Data as a commons for Smart City

The technological revolution humanity went through these past decades brought many things, (as I mentioned in my past blog) some of them good, some of them bad. One of said changes was the great value data acquired, the speed in which data is generated and the capacity to store it. Data now is worth money and it represents advantages for those who have access to it, so there are several people collecting it, analyzing it, keeping it secret, selling it and even stealing it.

In my past blog I wrote about how social sciences should keep up with technology development, now I know there is people speaking about this. I ran across this Manifesto in favour of technological sovereignty and digital rights for cities, which states a series of values, beliefs, goals and actions to serve, as they state on their website, as an open source Policy Toolkit for cities to develop digital policies that put citizens at the center and make Governments more open, transparent, and collaborative.

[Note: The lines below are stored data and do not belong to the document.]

(** C9. With at least one cell, [autoFitView] hands deck.gl one view.
    Its bounds are the least and greatest x and y over all cells of the
    run (not the filtered ones); each bound is moved outwards by a tenth
    of the extent of its dimension, so the padded extent is 1.2 times the
    extent; the target is the midpoint of the padded box.  When the
    container's width and height and both padded extents are positive the
    zoom is min(log2(containerWidth / paddedWidth),
    log2(containerHeight / paddedHeight)) and the transition lasts 1000;
    otherwise the zoom is -1 with no transition.  For the box 0..100 by
    0..50 in a container of 800 by 400 the zoom is
    min(log2(800/120), log2(400/60)). *)
Theorem autoFitView_pads_and_zooms :
  (∀ (s : state) (container : option (Q * Q)) (first : Cell) (rest : list Cell),
     cells s = first :: rest →
     ∃ minX maxX minY maxY v,
       autoFitView s container = [Log "Bounds:"; SetView v]
       ∧ (∀ c, In c (cells s) →
            minX <= x c ∧ x c <= maxX ∧ minY <= y c ∧ y c <= maxY)
       ∧ (∃ c, In c (cells s) ∧ x c == minX)
       ∧ (∃ c, In c (cells s) ∧ x c == maxX)
       ∧ (∃ c, In c (cells s) ∧ y c == minY)
       ∧ (∃ c, In c (cells s) ∧ y c == maxY)
       ∧ let paddedMinX := minX - (maxX - minX) * (1 # 10) in
         let paddedMaxX := maxX + (maxX - minX) * (1 # 10) in
         let paddedMinY := minY - (maxY - minY) * (1 # 10) in
         let paddedMaxY := maxY + (maxY - minY) * (1 # 10) in
         let paddedWidth := paddedMaxX - paddedMinX in
         let paddedHeight := paddedMaxY - paddedMinY in
         let containerWidth := match container with Some (w, _) => w | None => 0 end in
         let containerHeight := match container with Some (_, h) => h | None => 0 end in
         target v = ((paddedMinX + paddedMaxX) / 2, (paddedMinY + paddedMaxY) / 2, 0)
         ∧ paddedWidth == (12 # 10) * (maxX - minX)
         ∧ paddedHeight == (12 # 10) * (maxY - minY)
         ∧ (if positive containerWidth && positive containerHeight
               && positive paddedWidth && positive paddedHeight
            then zoom v = MinLog2 (containerWidth / paddedWidth)
                                  (containerHeight / paddedHeight)
                 ∧ zoom_value (zoom v)
                   = Rmin (log2 (Q2R containerWidth / Q2R paddedWidth))
                          (log2 (Q2R containerHeight / Q2R paddedHeight))
                 ∧ transitionDuration v = 1000%Z
            else zoom v = Fixed (-1)
                 ∧ zoom_value (zoom v) = (-1)%R
                 ∧ transitionDuration v = 0%Z))
  ∧ (let v := fitBounds (0, 100, 0, 50) (Some (800, 400)) in
     zoom_value (zoom v) = Rmin (log2 (800 / 120)) (log2 (400 / 60))
     ∧ transitionDuration v = 1000%Z)
  ∧ (∃ v, autoFitView boxState (Some (800, 400)) = [Log "Bounds:"; SetView v]
          ∧ zoom_value (zoom v) = Rmin (log2 (800 / 120)) (log2 (400 / 60))
          ∧ transitionDuration v = 1000%Z).
Proof.
  split; [| split].
  - intros s container first rest Hcells.
    destruct (boundsOf_box first rest)
      as (minX & maxX & minY & maxY & Hb & Hbox & HminX & HmaxX & HminY & HmaxY).
    exists minX, maxX, minY, maxY.
    exists (fitBounds (minX, maxX, minY, maxY) container).
    unfold autoFitView. rewrite Hcells, Hb.
    split; [reflexivity |].
    split; [exact Hbox |].
    split; [exact HminX |]. split; [exact HmaxX |].
    split; [exact HminY |]. split; [exact HmaxY |].
    cbn zeta. unfold fitBounds.
    set (cw := match container with Some (w, _) => w | None => 0 end).
    set (ch := match container with Some (_, h) => h | None => 0 end).
    set (pw := maxX + (maxX - minX) * (1 # 10) - (minX - (maxX - minX) * (1 # 10))).
    set (ph := maxY + (maxY - minY) * (1 # 10) - (minY - (maxY - minY) * (1 # 10))).
    destruct (positive cw && positive ch && positive pw && positive ph) eqn:Hpos;
      cbn [target zoom transitionDuration zoom_value].
    + split; [reflexivity |].
      split; [unfold pw; ring |]. split; [unfold ph; ring |].
      split; [reflexivity |]. split; [| reflexivity].
      apply andb_prop in Hpos. destruct Hpos as [Hpos Hph].
      apply andb_prop in Hpos. destruct Hpos as [_ Hpw].
      rewrite !Q2R_div by (apply positive_nonzero; assumption).
      reflexivity.
    + split; [reflexivity |].
      split; [unfold pw; ring |]. split; [unfold ph; ring |].
      split; [reflexivity |]. split; [| reflexivity].
      unfold Q2R. cbn. lra.
  - cbn zeta. split; [| reflexivity].
    apply zoom_value_evaluated. vm_compute. split; lra.
  - eexists. split; [reflexivity |]. split; [| reflexivity].
    apply zoom_value_evaluated. vm_compute. split; lra.
Qed.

One of the beliefs of the manifesto, is that “Open City Data is a necessary element of technological sovereignty and must be managed and provided in an ethical, transparent, accessible and sustainable manner.” I think this is a key for the optimal development of a Smart City. Citizens should have the right to have access to the data generated with their participation and should feel responsible for using it to contribute to their community.

It is not as simple as making all data public, citizens are supposed to be as smart as the city they live in, this is not easy to achieve since inequality is always present in a society. Certain data can mean nothing to a less educated while the more educated ones could take advantage of others through analysis of that data. But some data is collected and kept as private by certain companies but would make a greater good by being public.

I found an open book I liked a lot called The Hackable City where it was asked Who Owns the Data of the Smart City? The response was “In terms of real ownership, it might be reasonable to say that no one owns a data commons. That is why no individual is empowered to sell to another that thing over which they are the steward.” And I think that pretty much sums all up. We should be all co-proprietaries of the data generated from our actions and in our city, but no one should have the right to profit from it.